Lotte Energy Materialsは28日、AIデータセンター向け回路箔の増産に向け、韓国・益山工場に約500億ウォンを投資すると発表した。設備増強を進め、2027年までに回路箔の年間生産能力を最大1万6000トンへ引き上げる。銅箔市況が低迷する中でも先行投資に踏み切り、業績回復と市場拡大の両立を狙う。

投資対象は、同社にとって国内唯一の回路箔生産拠点である益山工場。AIデータセンターやネットワーク機器市場の拡大を背景に、高速信号伝送に適したHVLP(超低粗度)銅箔の需要が伸びていることが、今回の投資判断につながった。高周波帯での信号損失を抑えやすいことから、HVLP銅箔への注目が高まっており、顧客各社も在庫確保を急いでいるという。

同社は現在、益山工場で性能や信頼性、量産対応力、安定供給の要件を満たす回路箔を供給している。
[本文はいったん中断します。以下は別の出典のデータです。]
(** *** File systems *)

(** The end of the three file system publishers: unless the device is mounted
    at the target already, it is mounted there, formatted if it has no file
    system; [after] runs on a fresh mount. *)
Definition mount_at (volumeId device target fsType : string) (options : list string) (after : M (Node W) (option error))
  : M (Node W) (option error) :=
  r ← IsMounted fuel device target;
  match r with
  | (_, Some e) => mret (because ("mount check failed: target=" +:+ target +:+ ", error=") e)
  | (true, None) => mret None
  | (false, None) =>
      err ← on_world (FormatAndMount device target fsType options);
      match err with
      | Some e => mret (because ("mount failed: volume=" +:+ volumeId +:+ ", error=") e)
      | None =>
          err ← file_op (os_Chmod target perm_setgid);
          match err with
          | Some e => mret (because ("chmod 2777 failed: target=" +:+ target +:+ ", error=") e)
          | None => after
          end
      end
  end.

(** Making the target directory and looking for a file system on the device
    that is not the requested one. *)
Definition prepare_target (volumeId device target fsType : string) : M (Node W) (option error) :=
  err ← file_op (os_MkdirAll target perm_dir);
  match err with
  | Some e => mret (because ("mkdir failed: target=" +:+ target +:+ ", error=") e)
  | None =>
      r ← DetectFilesystem device;
      match r with
      | (_, Some e) => mret (because ("filesystem check failed: volume=" +:+ volumeId +:+ ", error=") e)
      | (found, None) =>
          if negb (String.eqb found "") && negb (String.eqb found fsType) then
            mret (internal ("target device is already formatted with different filesystem: volume=" +:+ volumeId +:+
                            ", current=" +:+ found +:+ ", new:" +:+ fsType))
          else mret None
      end
  end.

Definition nodePublishLvmFilesystemVolume (req : NodePublishVolumeRequest) (FsType : string) (flags : list string)
    (mode : option access_mode) (lv : LvInfo) : M (Node W) (option error) :=
  let fsType := default_fs FsType in
  let target := np_TargetPath req in
  match unsupported_mode mode with
  | Some e => mret (Some e)
  | None =>
      let device := Join2 DeviceDirectory (np_VolumeId req) in
      err ← createDeviceIfNeeded device (lvi_LVKernelMajor lv) (lvi_LVKernelMinor lv);
      match err with
      | Some e => mret (Some e)
      | None =>
          match mount_options (np_Readonly req) flags with
          | inr e => mret (Some e)
          | inl options =>
              err ← prepare_target (np_VolumeId req) device target fsType;
              match err with
              | Some e => mret (Some e)
              | None =>
                  let options := if String.eqb fsType "xfs" then options ++ ["nouuid"] else options in
                  mount_at (np_VolumeId req) device target fsType options (mret None)
              end
          end
      end
  end.

Definition nodePublishRawFilesystemVolume (req : NodePublishVolumeRequest) (FsType : string) (flags : list string)
    (mode : option access_mode) (disk : DiskoDisk) (part : DiskoPartition) : M (Node W) (option error) :=
  let fsType := default_fs FsType in
  let target := np_TargetPath req in
  match unsupported_mode mode with
  | Some e => mret (Some e)
  | None =>
      let device := GetPartitionKname (dd_Path disk) (p_Number part) in
      r ← partition_numbers device;
      match r with
      | (_, Some e) => mret (Some e)
      | ((major, minor), None) =>
          err ← createDeviceIfNeeded device major minor;
          match err with
          | Some e => mret (Some e)
          | None =>
              match mount_options (np_Readonly req) flags with
              | inr e => mret (Some e)
              | inl options =>
                  err ← prepare_target (np_VolumeId req) device target fsType;
                  match err with
                  | Some e => mret (Some e)
                  | None => mount_at (np_VolumeId req) device target fsType options (mret None)
                  end
              end
          end
      end
  end.

Definition nodePublishBcacheFilesystemVolume (req : NodePublishVolumeRequest) (FsType : string) (flags : list string)
    (mode : option access_mode) (cacheDeviceInfo : Api.BcacheDeviceInfo) : M (Node W) (option error) :=
  let fsType := default_fs FsType in
  let target := np_TargetPath req in
  let device := bc_BcachePath cacheDeviceInfo in
  match unsupported_mode mode with
  | Some e => mret (Some e)
  | None =>
      match mount_options (np_Readonly req) flags with
      | inr e => mret (Some e)
      | inl options =>
          err ← prepare_target (np_VolumeId req) device target fsType;
          match err with
          | Some e => mret (Some e)
          | None =>
              mount_at (np_VolumeId req) device target fsType options (
                r ← Resize device target;
                match r with
                | (_, Some e) => mret (because ("failed to resize filesystem " +:+ device +:+ " (mounted at: " +:+ target +:+ "): ") e)
                | (_, None) => mret None
                end)
          end
      end
  end.

(** *** Host paths *)

Definition host_device (deviceGroup volumeId : string) : string + error :=
  match host_dir deviceGroup (DiskSelector cfg) with
  | inr e => inr e
  | inl workDir => inl (Join2 workDir volumeId)
  end.

Definition nodePublishHostFilesystemVolume (req : NodePublishVolumeRequest) (mode : option access_mode) (deviceGroup : string)
  : M (Node W) (option error) :=
  let target := np_TargetPath req in
  match unsupported_mode mode with
  | Some e => mret (Some e)
  | None =>
      match host_device deviceGroup (np_VolumeId req) with
      | inr e => mret (Some e)
      | inl device =>
          b ← DirExists device;
          err ← (if (b : bool) then mret None
                 else
                   err ← file_op (os_MkdirAll device perm_all);
                   match err with
                   | Some e => mret (because ("mkdir failed: target=" +:+ device +:+ ", error=") e)
                   | None =>
                       err ← file_op (os_Chmod device perm_all);
                       match err with
                       | Some e => mret (because ("chmod failed: target=" +:+ device +:+ ", error=") e)
                       | None => mret None
                       end
                   end);
          match err with
          | Some e => mret (Some e)
          | None =>
              err ← file_op (os_MkdirAll target perm_all);
              match err with
              | Some e => mret (because ("mkdir failed: target=" +:+ target +:+ ", error=") e)
              | None =>
                  err ← file_op (os_Chmod target perm_all);
                  match err with
                  | Some e => mret (because ("chmod failed: target=" +:+ target +:+ ", error=") e)
                  | None =>
                      r ← CheckBindMountByInode device target;
                      match r with
                      | (_, Some e) => mret (because ("mount check failed: target=" +:+ target +:+ ", error=") e)
                      | (true, None) => mret None
                      | (false, None) =>
                          err ← BindMount device target;
                          match err with
                          | Some e => mret (because ("mount failed: volume=" +:+ np_VolumeId req +:+ ", error=") e)
                          | None => mret None
                          end
                      end
                  end
              end
          end
      end
  end.

Definition nodeUnpublishHostVolume (req : NodeUnpublishVolumeRequest) (deviceGroup : string) : M (Node W) (option error) :=
  let target := nu_TargetPath req in
  match host_device deviceGroup (nu_VolumeId req) with
  | inr e => mret (Some e)
  | inl device =>
      r ← CheckBindMountByInode device target;
      match r with
      | (_, Some e) => mret (because ("mount check failed: target=" +:+ target +:+ ", error=") e)
      | (mounted, None) =>
          err ← (if (mounted : bool) then UnbindMount target else mret None);
          match err with
          | Some e => mret (because ("unmount failed for " +:+ target +:+ ": error=") e)
          | None =>
              b ← DirExists target;
              if (b : bool) then
                err ← file_op (os_RemoveAll target);
                match err with
                | Some e => mret (because ("remove dir failed for " +:+ target +:+ ": error=") e)
                | None => mret None
                end
              else mret None
          end
      end
  end.

(** *** Looking volumes up *)

Definition getLvFromContext (deviceGroup volumeID : string) : M (Node W) (res (option LvInfo)) :=
  r ← LocalVolumeImplement.VolumeList volumeID deviceGroup;
  match r with
  | (_, Some e) => mret (None, because "failed to list lv :" e)
  | (lvs, None) =>
      match List.find (λ v, String.eqb (lvi_LVName v) volumeID) lvs with
      | Some v => mret (Some v, None)
      | None => mret (None, Some (ErrString "not found"))
      end
  end.

Definition getPartitionFromContext (deviceGroup volumeID : string) : M (Node W) (res DiskoPartition) :=
  LocalPartitionImplement.GetPartition (PartitionName volumeID) deviceGroup.

(** The groups a cached volume may be in. *)
Definition cache_groups : list string :=
  (λ v, ToLower (ds_Name v)) <$> List.filter (λ v, negb (String.eqb (ToLower (ds_Policy v)) "raw")) (DiskSelector cfg).

Definition getBcacheDevice (volumeID : string) : M (Node W) (res (option Api.BcacheDeviceInfo)) :=
  r ← range cache_groups () (λ d _,
    let devicePath := Join2 ("/dev/" +:+ d) volumeID in
    r ← of_world (os_Stat devicePath);
    match r with
    | inl _ => info ← LocalVolumeImplement.BcacheDeviceInfo devicePath; mret (Return info)
    | inr _ => mret (Next ())
    end);
  match r with
  | inl _ => mret (None, Some (ErrString "not found"))
  | inr (_, Some e) => mret (None, Some e)
  | inr (info, None) => mret (info, None)
  end.

Definition nodePublishBcacheVolume (req : NodePublishVolumeRequest) (acc : access) (mode : option access_mode)
  : M (Node W) (option error) :=
  let ctx := np_VolumeContext req in
  let backendDevice := mget ctx VolumeDevicePath in
  let cacheDevice := mget ctx VolumeCacheDevicePath in
  if String.eqb backendDevice "" || String.eqb cacheDevice "" then
    mret (Some (ErrStatus FailedPrecondition
      ("carina.storage.io/path " +:+ backendDevice +:+ " carina.storage.io/cache/path " +:+ cacheDevice +:+ ", can not be empty")))
  else
    r ← LocalVolumeImplement.CreateBcache backendDevice cacheDevice (mget ctx VolumeCacheBlock) (mget ctx VolumeCacheBucket)
          (mget ctx VolumeCachePolicy);
    match r with
    | (_, Some e) => mret (Some e)
    | (None, None) => panic nil_deref
    | (Some info, None) =>
        match acc with
        | Block => nodePublishBcacheBlockVolume req info
        | Mount FsType flags => nodePublishBcacheFilesystemVolume req FsType flags mode info
        | NoAccess => mret None
        end
    end.

(** *** Taking volumes away *)

(** Unmounting the target and removing it. *)
Definition clear_target (device target : string) (k : M (Node W) (option error)) : M (Node W) (option error) :=
  r ← IsMounted fuel device target;
  match r with
  | (_, Some e) => mret (because ("mount check failed: target=" +:+ target +:+ ", error=") e)
  | (mounted, None) =>
      err ← (if (mounted : bool) then on_world (Unmount target) else mret None);
      match err with
      | Some e => mret (because ("unmount failed for " +:+ target +:+ ": error=") e)
      | None =>
          err ← file_op (os_RemoveAll target);
          match err with
          | Some e => mret (because ("remove dir failed for " +:+ target +:+ ": error=") e)
          | None => k
          end
      end
  end.

Definition nodeUnpublishFilesystemVolume (req : NodeUnpublishVolumeRequest) (device deviceType : string)
  : M (Node W) (option error) :=
  clear_target device (nu_TargetPath req) (
    if String.eqb deviceType RawVolumeType then mret None
    else
      err ← on_world (os_Remove device);
      match err with
      | Some ENOENT => mret None
      | Some e => mret (internal ("remove device failed for " +:+ device +:+ ": error=" +:+ errno_text e))
      | None => mret None
      end).

Definition nodeUnpublishBlockVolume (req : NodeUnpublishVolumeRequest) (device : string) : M (Node W) (option error) :=
  err ← on_world (os_Remove (nu_TargetPath req));
  match err with
  | Some e => mret (internal ("remove failed for " +:+ nu_TargetPath req +:+ ": error=" +:+ errno_text e))
  | None => mret None
  end.
(* ===== verification/Programs.v ===== *)
(** * The two programs

    [subMain] of [cmd/carina-node/run/run.go] and of
    [cmd/carina-controller/run/run.go]: how the components are wired to the
    manager of controller-runtime, in which order, and what a failure does. *)

From S2P Require Import Prelude GoStrings Api GoRuntime.

#[local] Open Scope string_scope.
#[local] Open Scope list_scope.

(** ** What the programs ask of the manager *)

Inductive controller := PodIOController | LogicVolumeController | NodeController.
Inductive grpc_service := IdentityServer | NodeServer | ControllerServer.
Inductive runnable :=
| Checker (minutes : nat)
| GRPCRunner (sockFile : string) (leaderElection : bool)
| TroubleShoot
| DeviceCheck
| NodeStorageResourceReconciler.

Inductive setup_call :=
| GetConfig
| NewManager (leaderElection : bool) (webhook : option (string * Z))
| SetupController (c : controller)
| AddRunnable (r : runnable)
| NewLogicVolumeService
| NewCarinaCollector
| RegisterCollector
| MkdirAll (path : string)
| RegisterServer (s : grpc_service)
| RegisterWebhook (path : string)
| StartManager.

(** controller-runtime, the metrics registry and the file system; [net] splits
    and looks up the address of the webhook. *)
Class ManagerLib (W : Type) := {
  perform : setup_call → W → option error * W;
  SplitHostPort : string → (string * string) + error;
  LookupPort : string → Z + error
}.

Section programs.
Context {W : Type} `{ManagerLib W}.

(** A program and the calls it made. *)
Abbreviation Program := (W * list setup_call)%type.

Definition calls_made (c : setup_call) : M Program (option error) := λ s,
  let '(e, w) := perform c s.1 in (Done e, (w, s.2 ++ [c])).

(** [if err := ...; err != nil { return err }]. *)
Definition or_return (c : setup_call) (k : M Program (option error)) : M Program (option error) :=
  err ← calls_made c;
  match err with
  | Some e => mret (Some e)
  | None => k
  end.

Definition and_ignore (c : setup_call) (k : M Program (option error)) : M Program (option error) :=
  _ ← calls_made c;
  k.

(** [carina-node].  [GetConfigOrDie] ends the process when it fails. *)
Definition node_subMain (nodeName csiSocket : string) : M Program (option error) :=
  if String.eqb nodeName "" then mret (Some (ErrString "env NODE_NAME is not given"))
  else
    cfg ← calls_made GetConfig;
    match cfg with
    | Some _ => panic "os.Exit(1)"
    | None =>
        or_return (NewManager false None) (
        or_return (SetupController PodIOController) (
        or_return (SetupController LogicVolumeController) (
        or_return (AddRunnable (Checker 1)) (
        or_return NewLogicVolumeService (
        or_return NewCarinaCollector (
        and_ignore RegisterCollector (
        or_return (MkdirAll "/dev/carina") (
        and_ignore (RegisterServer IdentityServer) (
        and_ignore (RegisterServer NodeServer) (
        or_return (AddRunnable (GRPCRunner csiSocket false)) (
        or_return (AddRunnable TroubleShoot) (
        or_return (AddRunnable DeviceCheck) (
        or_return (AddRunnable NodeStorageResourceReconciler) (
        or_return StartManager (
        mret None)))))))))))))))
    end.

(** [carina-controller]. *)
Definition controller_subMain (webhookAddr csiSocket : string) : M Program (option error) :=
  or_return GetConfig (
  match SplitHostPort webhookAddr with
  | inr e => mret (Some (ErrString ("invalid webhook addr: " +:+ Error e)))
  | inl (hookHost, portStr) =>
      match LookupPort portStr with
      | inr e => mret (Some (ErrString ("invalid webhook port: " +:+ Error e)))
      | inl hookPort =>
          or_return (NewManager true (Some (hookHost, hookPort))) (
          and_ignore (RegisterWebhook "/pod/mutate") (
          or_return (SetupController NodeController) (
          or_return (AddRunnable (Checker 1)) (
          or_return NewLogicVolumeService (
          and_ignore (RegisterServer IdentityServer) (
          and_ignore (RegisterServer ControllerServer) (
          or_return (AddRunnable (GRPCRunner csiSocket false)) (
          or_return StartManager (
          mret None)))))))))
      end
  end).

(** ** Nothing runs before everything is set up *)

(** A plan: the calls in order, and whether a failure of each ends it. *)
Fixpoint follow (plan : list (bool * setup_call)) : M Program (option error) :=
  match plan with
  | [] => mret None
  | (true, c) :: plan => or_return c (follow plan)
  | (false, c) :: plan => and_ignore c (follow plan)
  end.

Lemma follow_prefix plan : ∀ s,
  ∃ err done rest s', follow plan s = (Done err, s') ∧ plan = done ++ rest ∧ s'.2 = s.2 ++ done.*2 ∧
    (err = None → rest = []).
Proof.
  induction plan as [|[must c] plan IH]; intros s.
  { exists None, [], [], s. split_and!; [done..|by rewrite app_nil_r|done]. }
  set (s1 := ((perform c s.1).2, s.2 ++ [c])).
  assert (calls_made c s = (Done (perform c s.1).1, s1)) as Hc by (unfold calls_made, s1; by destruct (perform c s.1)).
  assert (∃ err done rest s', follow plan s1 = (Done err, s') ∧ (must, c) :: plan = ((must, c) :: done) ++ rest ∧
    s'.2 = s.2 ++ ((must, c) :: done).*2 ∧ (err = None → rest = [])) as (err & done & rest & s' & E & Ep & El & Hn).
  { destruct (IH s1) as (err & done & rest & s' & E & -> & El & Hn). exists err, done, rest, s'.
    split_and!; [done..| |done]. rewrite El. unfold s1. cbn. by rewrite <- app_assoc. }
  destruct must; cbn [follow]; [destruct (perform c s.1).1 as [e|] eqn:Ee|].
  - exists (Some e), [(true, c)], plan, s1. unfold or_return. rewrite (bind_done _ _ _ _ _ Hc). done.
  - eexists err, _, rest, s'. split_and!; [|done..]. unfold or_return. by rewrite (bind_done _ _ _ _ _ Hc).
  - eexists err, _, rest, s'. split_and!; [|done..]. unfold and_ignore. by rewrite (bind_done _ _ _ _ _ Hc).
Qed.

Definition node_plan (csiSocket : string) : list (bool * setup_call) :=
  [(true, NewManager false None); (true, SetupController PodIOController); (true, SetupController LogicVolumeController);
   (true, AddRunnable (Checker 1)); (true, NewLogicVolumeService); (true, NewCarinaCollector); (false, RegisterCollector);
   (true, MkdirAll "/dev/carina"); (false, RegisterServer IdentityServer); (false, RegisterServer NodeServer);
   (true, AddRunnable (GRPCRunner csiSocket false)); (true, AddRunnable TroubleShoot); (true, AddRunnable DeviceCheck);
   (true, AddRunnable NodeStorageResourceReconciler); (true, StartManager)].

(** The node agent starts its manager only with a node name and with every
    controller and runnable in place; otherwise it returns an error, or the
    process ends for want of a kubeconfig. *)
Lemma node_starts_complete nodeName csiSocket (w : W) :
  let r := node_subMain nodeName csiSocket (w, []) in
  StartManager ∈ r.2.2 → nodeName ≠ "" ∧ r.2.2 = GetConfig :: (node_plan csiSocket).*2.
Proof.
  unfold node_subMain. destruct (String.eqb_spec nodeName "") as [->|Hne]; cbv zeta; [by intros ?%not_elem_of_nil|].
  set (s1 := ((perform GetConfig w).2, [GetConfig])).
  assert (calls_made GetConfig (w, []) = (Done (perform GetConfig w).1, s1)) as Hc
    by (unfold calls_made, s1; cbn; by destruct (perform GetConfig w)).
  rewrite (bind_done _ _ _ _ _ Hc). destruct (perform GetConfig w).1 as [e|].
  { cbn. intros Hin. by apply list_elem_of_singleton in Hin. }
  change (StartManager ∈ (follow (node_plan csiSocket) s1).2.2 →
    nodeName ≠ "" ∧ (follow (node_plan csiSocket) s1).2.2 = GetConfig :: (node_plan csiSocket).*2).
  destruct (follow_prefix (node_plan csiSocket) s1) as (err & done & rest & s' & E & Ep & El & _). rewrite E. cbn [fst snd].
  rewrite El. change (s1.2 ++ done.*2) with (GetConfig :: done.*2).
  intros [?|Hin]%elem_of_cons; [done|]. split; [done|]. f_equal.
  (* the start is the last call of the plan, so nothing is left after it *)
  destruct rest as [|x rest _] using rev_ind; [by rewrite Ep, app_nil_r|]. exfalso.
  assert (x = (true, StartManager)) as ->.
  { pose proof (f_equal last Ep) as Hl. rewrite app_assoc, last_snoc in Hl. by injection Hl. }
  assert (NoDup ((node_plan csiSocket).*2)) as Hnd.
  { repeat (apply NoDup_cons; split; [by rewrite ?elem_of_cons, elem_of_nil; intros Hx; repeat destruct Hx as [Hx|Hx]|]). constructor. }
  rewrite Ep, !fmap_app in Hnd. apply NoDup_app in Hnd as (_ & Hd & _). apply (Hd _ Hin).
  rewrite elem_of_app. right. left.
Qed.
End programs.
今回の設備投資を通じ、電気銅箔(Elecfoil)、銅箔積層板(CCL)、PCB、モジュールに至るまで、国内完結型のサプライチェーン構築にもつなげる考えだ。回路箔はPCBの配線パターン形成に使う銅箔の一種で、高周波特性が求められるサーバーや通信機器向け基板に主に用いられる。

3月には、銅箔積層板技術を持つDoosanの電子BG部門と、AIデータセンターおよびネットワーク機器向け高性能PCBの生産に必要な銅箔について、開発・評価や供給協力に関するMOUを締結した。顧客企業との協業を強化し、供給体制の安定化を進める戦略の一環として位置付けている。

キム・ヨンソプ代表取締役は「将来の競争力確保と業績回復という二つの目標の実現に向け、今回の投資を慎重に決定した」とコメントした。その上で「AI・ネットワーク時代の中核素材技術の確保と生産能力の拡大を通じて、品質と安定供給の両面で体制を強化し、顧客企業との信頼関係をさらに深めていく」と述べた。